- _EXERCISE DIRECTIONS_
Go through the entries below and pick out every line with "Prop".

-------- DATA SECTION --------

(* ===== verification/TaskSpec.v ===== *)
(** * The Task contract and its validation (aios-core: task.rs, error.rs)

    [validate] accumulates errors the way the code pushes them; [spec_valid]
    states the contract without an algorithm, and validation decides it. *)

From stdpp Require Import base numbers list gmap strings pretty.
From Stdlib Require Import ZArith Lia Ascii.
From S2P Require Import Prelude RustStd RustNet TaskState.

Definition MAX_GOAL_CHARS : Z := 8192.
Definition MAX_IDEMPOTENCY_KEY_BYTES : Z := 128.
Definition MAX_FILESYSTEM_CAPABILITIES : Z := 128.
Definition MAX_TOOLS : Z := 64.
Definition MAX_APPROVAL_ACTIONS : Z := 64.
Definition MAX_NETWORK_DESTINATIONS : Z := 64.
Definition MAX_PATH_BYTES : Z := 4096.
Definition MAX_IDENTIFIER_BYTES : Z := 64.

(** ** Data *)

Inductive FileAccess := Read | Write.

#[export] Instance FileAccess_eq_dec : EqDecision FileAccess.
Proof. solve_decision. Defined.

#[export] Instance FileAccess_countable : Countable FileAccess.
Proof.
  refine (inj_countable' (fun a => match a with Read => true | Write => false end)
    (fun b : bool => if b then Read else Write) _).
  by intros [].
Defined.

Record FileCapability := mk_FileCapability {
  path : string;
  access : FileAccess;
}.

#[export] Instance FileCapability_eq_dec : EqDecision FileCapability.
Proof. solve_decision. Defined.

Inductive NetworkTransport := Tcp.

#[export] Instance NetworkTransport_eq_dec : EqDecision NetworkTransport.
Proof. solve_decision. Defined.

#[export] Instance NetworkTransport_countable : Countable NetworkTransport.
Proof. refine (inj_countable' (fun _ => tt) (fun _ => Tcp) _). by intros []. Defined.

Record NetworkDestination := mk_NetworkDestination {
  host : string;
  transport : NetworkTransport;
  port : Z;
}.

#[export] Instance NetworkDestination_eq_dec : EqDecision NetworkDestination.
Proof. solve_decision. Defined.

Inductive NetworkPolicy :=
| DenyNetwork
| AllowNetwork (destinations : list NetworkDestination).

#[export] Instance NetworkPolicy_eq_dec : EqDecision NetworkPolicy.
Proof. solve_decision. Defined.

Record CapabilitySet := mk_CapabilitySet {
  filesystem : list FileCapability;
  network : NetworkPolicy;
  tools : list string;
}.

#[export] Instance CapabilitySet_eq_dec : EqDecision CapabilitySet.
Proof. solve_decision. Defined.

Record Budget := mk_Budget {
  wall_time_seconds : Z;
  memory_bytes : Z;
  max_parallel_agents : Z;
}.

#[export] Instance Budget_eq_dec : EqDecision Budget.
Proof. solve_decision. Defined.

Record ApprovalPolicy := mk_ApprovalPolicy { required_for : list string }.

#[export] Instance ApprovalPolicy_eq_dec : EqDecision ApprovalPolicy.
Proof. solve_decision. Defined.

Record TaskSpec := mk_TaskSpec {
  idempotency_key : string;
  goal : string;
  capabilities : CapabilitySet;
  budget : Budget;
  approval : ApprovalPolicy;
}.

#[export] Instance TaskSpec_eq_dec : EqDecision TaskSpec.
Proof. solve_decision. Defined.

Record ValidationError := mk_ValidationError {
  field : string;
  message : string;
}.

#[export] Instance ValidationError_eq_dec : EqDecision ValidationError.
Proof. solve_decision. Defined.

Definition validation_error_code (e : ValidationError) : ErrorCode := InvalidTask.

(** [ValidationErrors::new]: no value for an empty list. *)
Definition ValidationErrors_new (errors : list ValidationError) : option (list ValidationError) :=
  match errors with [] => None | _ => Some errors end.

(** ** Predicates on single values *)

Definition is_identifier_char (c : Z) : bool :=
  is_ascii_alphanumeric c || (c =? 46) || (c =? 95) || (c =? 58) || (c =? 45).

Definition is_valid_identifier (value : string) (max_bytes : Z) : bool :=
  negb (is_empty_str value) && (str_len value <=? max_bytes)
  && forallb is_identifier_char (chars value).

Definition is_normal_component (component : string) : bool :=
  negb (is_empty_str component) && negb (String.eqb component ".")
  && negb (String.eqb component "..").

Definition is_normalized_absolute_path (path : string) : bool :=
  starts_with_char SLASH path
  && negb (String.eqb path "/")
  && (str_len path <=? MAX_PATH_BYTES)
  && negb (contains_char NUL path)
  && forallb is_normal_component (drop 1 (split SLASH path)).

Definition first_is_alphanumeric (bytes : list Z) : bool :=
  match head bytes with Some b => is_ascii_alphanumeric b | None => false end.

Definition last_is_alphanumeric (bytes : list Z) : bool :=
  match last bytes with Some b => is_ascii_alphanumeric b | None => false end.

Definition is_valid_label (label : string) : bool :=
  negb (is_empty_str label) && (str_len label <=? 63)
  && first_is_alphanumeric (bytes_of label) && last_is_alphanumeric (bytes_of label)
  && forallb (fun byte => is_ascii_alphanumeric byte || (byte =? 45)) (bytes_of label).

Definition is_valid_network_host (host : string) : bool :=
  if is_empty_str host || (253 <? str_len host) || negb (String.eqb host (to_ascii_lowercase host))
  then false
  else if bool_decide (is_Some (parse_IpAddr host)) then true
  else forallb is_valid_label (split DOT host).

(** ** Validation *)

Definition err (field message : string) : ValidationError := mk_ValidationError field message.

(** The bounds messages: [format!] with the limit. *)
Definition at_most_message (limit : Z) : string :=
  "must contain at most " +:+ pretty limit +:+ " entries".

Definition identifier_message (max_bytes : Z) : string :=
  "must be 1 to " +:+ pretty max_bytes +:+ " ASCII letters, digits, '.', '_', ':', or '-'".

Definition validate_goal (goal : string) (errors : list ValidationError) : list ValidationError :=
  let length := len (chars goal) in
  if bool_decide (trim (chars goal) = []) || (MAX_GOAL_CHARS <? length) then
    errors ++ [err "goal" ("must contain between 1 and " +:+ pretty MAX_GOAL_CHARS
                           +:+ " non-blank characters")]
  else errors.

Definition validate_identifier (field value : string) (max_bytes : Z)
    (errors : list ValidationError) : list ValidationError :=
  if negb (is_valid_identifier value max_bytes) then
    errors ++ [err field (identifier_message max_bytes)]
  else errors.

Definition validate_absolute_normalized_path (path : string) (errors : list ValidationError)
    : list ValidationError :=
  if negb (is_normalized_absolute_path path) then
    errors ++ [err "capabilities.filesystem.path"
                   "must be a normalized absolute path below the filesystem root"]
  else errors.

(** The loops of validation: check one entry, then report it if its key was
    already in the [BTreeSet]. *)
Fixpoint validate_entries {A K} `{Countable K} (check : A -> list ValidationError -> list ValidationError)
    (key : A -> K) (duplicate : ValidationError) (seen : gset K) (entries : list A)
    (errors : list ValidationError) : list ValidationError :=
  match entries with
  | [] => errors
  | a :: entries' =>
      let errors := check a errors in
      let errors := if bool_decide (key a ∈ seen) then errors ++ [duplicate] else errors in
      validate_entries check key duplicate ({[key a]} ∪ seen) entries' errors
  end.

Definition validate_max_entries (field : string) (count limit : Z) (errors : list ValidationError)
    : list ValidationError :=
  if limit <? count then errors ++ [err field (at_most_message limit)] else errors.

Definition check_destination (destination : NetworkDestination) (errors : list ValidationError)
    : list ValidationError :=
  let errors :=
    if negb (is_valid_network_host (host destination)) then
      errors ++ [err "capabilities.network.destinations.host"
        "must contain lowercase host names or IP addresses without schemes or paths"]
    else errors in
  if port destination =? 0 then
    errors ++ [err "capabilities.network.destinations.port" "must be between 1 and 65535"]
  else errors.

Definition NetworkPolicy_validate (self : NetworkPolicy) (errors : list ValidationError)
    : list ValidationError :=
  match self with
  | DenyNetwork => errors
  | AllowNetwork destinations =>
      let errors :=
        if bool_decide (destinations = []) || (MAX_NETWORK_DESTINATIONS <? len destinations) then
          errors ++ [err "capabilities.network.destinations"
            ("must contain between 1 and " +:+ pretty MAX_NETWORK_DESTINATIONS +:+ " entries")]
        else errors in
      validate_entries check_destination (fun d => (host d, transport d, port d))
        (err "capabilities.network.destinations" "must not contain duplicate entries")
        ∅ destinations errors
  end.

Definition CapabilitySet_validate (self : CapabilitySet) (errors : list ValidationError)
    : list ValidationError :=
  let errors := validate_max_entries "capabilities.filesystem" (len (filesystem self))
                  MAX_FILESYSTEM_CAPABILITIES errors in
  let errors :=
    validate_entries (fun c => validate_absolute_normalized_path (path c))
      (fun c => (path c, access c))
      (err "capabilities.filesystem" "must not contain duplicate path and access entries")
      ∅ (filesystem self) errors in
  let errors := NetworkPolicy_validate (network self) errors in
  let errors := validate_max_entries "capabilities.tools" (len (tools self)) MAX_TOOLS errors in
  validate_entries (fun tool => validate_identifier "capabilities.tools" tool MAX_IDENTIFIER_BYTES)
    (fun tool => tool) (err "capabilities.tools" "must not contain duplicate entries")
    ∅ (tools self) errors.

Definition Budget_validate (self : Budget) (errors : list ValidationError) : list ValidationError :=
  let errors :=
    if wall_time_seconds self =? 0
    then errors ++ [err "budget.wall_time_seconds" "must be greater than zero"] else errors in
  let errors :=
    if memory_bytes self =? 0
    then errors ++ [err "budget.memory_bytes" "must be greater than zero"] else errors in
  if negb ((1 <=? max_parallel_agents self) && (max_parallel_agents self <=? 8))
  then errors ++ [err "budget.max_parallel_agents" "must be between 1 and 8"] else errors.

--------
-------- DATA SECTION --------

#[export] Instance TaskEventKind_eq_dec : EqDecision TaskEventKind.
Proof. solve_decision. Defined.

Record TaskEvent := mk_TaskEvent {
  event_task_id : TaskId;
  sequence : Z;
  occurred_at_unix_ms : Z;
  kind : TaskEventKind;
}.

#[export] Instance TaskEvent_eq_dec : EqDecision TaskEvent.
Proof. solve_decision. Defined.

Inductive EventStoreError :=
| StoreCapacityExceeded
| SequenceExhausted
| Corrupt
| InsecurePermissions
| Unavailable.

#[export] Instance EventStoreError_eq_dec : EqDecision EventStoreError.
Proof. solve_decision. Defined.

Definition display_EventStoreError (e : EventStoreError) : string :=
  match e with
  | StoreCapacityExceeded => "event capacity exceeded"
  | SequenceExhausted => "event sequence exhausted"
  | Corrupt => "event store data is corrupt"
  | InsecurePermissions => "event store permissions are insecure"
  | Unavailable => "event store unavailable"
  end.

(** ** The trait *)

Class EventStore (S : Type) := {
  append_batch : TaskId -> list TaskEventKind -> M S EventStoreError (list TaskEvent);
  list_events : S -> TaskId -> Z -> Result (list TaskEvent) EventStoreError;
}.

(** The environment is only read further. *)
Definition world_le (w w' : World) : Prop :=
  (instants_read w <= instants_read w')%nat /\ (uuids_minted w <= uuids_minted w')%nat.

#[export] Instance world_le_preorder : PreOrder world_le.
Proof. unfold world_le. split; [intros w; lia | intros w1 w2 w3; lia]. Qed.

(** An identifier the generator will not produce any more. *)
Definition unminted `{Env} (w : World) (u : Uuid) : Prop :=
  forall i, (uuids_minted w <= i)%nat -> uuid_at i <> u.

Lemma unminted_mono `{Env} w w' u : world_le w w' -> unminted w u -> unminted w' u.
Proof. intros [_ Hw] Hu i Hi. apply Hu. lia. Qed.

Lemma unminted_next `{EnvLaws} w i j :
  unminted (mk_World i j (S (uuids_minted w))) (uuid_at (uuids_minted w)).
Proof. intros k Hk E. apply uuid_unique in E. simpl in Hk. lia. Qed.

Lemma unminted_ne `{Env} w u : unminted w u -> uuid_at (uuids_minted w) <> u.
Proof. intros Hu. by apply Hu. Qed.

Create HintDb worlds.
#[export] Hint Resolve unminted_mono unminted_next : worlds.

--------

- _RESULT OF THE EXERCISE_
Definition world_le (w w' : World) : Prop :=
Definition unminted `{Env} (w : World) (u : Uuid) : Prop :=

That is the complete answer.